### Your instructions
The following data has a line with "(** The first-fit" and a line with "if address <=? MMAP_END - length then". Write out exactly those lines and all the lines between them.

### Material for the task
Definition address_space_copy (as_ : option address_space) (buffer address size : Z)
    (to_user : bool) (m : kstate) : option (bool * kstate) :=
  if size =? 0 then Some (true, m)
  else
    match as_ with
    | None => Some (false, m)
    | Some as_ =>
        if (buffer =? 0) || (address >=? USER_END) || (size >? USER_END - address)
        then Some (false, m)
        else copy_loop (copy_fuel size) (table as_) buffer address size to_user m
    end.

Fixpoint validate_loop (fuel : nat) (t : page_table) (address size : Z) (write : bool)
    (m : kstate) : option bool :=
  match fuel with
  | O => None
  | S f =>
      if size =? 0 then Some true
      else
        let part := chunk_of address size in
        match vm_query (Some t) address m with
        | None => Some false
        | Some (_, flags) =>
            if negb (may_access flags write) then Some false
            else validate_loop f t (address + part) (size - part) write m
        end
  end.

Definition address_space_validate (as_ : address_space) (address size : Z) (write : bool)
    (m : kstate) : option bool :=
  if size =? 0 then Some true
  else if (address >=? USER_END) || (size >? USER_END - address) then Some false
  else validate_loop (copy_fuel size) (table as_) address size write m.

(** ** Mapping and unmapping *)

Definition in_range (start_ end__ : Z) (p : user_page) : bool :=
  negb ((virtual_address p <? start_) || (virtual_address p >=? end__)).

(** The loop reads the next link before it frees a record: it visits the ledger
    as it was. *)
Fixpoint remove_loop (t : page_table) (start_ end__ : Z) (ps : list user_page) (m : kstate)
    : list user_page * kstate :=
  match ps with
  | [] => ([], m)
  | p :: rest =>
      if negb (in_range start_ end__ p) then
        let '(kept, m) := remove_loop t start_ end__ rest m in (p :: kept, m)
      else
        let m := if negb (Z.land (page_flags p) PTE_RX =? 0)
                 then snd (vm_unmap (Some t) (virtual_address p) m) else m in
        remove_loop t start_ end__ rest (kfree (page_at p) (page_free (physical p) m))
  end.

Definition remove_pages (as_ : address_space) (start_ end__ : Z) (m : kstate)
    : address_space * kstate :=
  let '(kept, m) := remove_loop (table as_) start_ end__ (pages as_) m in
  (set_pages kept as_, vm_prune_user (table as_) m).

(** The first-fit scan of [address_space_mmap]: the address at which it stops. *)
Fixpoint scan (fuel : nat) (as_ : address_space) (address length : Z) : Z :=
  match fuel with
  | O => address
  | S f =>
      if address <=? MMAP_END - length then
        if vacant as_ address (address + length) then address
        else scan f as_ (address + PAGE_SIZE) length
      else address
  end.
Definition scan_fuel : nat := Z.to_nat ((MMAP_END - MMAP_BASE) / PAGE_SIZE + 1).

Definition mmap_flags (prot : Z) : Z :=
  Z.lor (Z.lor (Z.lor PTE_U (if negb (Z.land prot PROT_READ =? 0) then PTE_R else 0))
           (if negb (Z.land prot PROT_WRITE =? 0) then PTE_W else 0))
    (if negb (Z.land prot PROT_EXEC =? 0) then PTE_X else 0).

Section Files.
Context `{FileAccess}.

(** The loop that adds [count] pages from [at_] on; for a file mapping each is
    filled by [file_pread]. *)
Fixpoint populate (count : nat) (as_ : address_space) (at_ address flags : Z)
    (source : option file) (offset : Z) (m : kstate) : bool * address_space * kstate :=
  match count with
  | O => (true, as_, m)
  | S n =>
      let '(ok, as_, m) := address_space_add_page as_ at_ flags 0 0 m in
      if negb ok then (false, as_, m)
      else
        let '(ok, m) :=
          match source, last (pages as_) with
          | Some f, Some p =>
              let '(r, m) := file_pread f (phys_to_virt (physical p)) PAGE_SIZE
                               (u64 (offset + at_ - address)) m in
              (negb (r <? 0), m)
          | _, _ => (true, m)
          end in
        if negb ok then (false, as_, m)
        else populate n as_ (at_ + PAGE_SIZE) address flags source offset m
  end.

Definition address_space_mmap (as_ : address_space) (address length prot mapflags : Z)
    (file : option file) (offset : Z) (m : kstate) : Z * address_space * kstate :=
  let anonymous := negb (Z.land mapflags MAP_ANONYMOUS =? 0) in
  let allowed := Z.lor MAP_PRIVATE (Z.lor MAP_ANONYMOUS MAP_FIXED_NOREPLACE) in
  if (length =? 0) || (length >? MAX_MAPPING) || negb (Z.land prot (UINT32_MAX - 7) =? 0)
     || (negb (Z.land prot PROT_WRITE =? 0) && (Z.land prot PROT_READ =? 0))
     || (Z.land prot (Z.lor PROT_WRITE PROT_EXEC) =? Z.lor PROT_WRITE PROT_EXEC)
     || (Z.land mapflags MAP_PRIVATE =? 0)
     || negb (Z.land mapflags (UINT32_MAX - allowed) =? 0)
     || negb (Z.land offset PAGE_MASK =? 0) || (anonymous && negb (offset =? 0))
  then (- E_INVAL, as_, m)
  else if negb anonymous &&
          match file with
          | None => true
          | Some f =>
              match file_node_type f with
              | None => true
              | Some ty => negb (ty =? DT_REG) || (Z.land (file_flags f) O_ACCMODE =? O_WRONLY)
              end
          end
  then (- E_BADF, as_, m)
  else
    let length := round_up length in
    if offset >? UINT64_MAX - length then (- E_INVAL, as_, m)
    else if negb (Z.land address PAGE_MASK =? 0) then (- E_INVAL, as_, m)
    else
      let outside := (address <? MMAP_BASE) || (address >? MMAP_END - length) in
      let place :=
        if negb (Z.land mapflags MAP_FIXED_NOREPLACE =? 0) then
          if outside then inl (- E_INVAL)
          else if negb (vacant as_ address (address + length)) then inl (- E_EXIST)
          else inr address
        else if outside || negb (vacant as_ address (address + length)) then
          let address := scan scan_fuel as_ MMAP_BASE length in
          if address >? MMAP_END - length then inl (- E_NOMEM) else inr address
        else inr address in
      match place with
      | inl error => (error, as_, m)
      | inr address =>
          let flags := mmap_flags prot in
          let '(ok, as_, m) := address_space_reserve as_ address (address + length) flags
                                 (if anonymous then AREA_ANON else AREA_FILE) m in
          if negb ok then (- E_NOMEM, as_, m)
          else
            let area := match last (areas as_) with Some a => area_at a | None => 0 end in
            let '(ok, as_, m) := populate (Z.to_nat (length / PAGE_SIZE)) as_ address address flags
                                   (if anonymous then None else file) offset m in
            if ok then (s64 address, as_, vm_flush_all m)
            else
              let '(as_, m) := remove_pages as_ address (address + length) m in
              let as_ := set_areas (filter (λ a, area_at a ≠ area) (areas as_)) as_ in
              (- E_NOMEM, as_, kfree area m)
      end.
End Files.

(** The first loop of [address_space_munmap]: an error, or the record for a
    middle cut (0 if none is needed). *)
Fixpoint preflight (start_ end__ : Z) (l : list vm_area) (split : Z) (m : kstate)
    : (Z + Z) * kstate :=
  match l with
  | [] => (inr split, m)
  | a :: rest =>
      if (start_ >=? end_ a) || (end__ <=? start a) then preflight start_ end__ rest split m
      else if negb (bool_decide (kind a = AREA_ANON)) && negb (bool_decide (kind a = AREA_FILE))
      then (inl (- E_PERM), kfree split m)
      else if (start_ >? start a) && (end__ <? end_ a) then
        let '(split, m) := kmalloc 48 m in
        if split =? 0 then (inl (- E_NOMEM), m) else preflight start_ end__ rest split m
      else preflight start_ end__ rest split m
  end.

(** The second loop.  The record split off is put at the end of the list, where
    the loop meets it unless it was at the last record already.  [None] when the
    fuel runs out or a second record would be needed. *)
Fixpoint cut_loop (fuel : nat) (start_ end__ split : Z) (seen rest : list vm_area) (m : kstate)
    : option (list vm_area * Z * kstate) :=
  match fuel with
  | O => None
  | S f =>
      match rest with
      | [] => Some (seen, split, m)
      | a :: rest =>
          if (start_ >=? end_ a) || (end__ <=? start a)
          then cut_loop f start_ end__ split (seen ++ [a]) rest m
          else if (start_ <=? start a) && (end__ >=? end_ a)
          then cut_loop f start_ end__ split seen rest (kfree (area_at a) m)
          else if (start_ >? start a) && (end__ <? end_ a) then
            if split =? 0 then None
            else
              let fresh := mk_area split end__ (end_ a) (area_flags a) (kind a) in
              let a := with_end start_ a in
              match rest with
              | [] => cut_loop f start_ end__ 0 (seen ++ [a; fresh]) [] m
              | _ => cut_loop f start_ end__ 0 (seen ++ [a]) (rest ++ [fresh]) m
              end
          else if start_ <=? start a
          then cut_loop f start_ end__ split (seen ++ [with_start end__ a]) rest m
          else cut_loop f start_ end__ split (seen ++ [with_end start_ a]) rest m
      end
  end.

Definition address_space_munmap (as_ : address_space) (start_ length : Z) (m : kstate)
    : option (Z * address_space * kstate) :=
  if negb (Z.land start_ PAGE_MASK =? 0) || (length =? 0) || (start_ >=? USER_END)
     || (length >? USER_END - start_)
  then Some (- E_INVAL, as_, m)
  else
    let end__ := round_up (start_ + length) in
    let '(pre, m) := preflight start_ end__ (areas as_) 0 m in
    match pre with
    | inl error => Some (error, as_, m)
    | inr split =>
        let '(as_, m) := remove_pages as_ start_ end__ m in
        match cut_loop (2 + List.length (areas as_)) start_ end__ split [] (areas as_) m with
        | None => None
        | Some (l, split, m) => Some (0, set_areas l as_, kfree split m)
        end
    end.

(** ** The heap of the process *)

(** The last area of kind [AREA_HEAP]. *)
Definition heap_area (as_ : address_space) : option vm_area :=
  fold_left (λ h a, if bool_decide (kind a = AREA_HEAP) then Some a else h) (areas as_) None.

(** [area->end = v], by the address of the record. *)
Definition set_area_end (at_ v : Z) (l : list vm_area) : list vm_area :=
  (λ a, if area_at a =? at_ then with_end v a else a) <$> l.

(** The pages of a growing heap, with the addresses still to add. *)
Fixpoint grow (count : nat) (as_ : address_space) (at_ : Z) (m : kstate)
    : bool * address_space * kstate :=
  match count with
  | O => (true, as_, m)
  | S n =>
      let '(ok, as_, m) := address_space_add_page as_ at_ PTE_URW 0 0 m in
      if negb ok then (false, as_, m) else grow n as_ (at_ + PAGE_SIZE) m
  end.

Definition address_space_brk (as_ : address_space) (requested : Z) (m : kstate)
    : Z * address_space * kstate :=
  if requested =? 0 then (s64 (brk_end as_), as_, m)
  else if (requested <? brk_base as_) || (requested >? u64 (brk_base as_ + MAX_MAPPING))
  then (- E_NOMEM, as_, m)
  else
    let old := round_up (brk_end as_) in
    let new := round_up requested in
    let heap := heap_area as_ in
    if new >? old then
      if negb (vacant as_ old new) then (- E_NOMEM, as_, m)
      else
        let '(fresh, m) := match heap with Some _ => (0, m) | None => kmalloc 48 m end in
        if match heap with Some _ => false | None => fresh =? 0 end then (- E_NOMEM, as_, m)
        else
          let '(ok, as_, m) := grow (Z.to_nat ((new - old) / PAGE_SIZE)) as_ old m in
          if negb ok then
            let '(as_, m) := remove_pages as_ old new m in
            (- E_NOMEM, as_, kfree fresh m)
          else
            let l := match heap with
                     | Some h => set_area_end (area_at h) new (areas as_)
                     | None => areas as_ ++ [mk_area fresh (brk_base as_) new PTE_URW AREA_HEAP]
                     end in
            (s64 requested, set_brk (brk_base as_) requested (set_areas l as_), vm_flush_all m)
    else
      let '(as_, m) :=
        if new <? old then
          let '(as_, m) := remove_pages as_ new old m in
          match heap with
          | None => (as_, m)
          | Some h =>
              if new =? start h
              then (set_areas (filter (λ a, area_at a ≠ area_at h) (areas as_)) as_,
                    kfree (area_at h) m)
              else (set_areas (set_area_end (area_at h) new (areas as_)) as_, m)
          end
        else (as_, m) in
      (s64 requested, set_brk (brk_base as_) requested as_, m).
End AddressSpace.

### Output for this exercise
(** The first-fit scan of [address_space_mmap]: the address at which it stops. *)
Fixpoint scan (fuel : nat) (as_ : address_space) (address length : Z) : Z :=
  match fuel with
  | O => address
  | S f =>
      if address <=? MMAP_END - length then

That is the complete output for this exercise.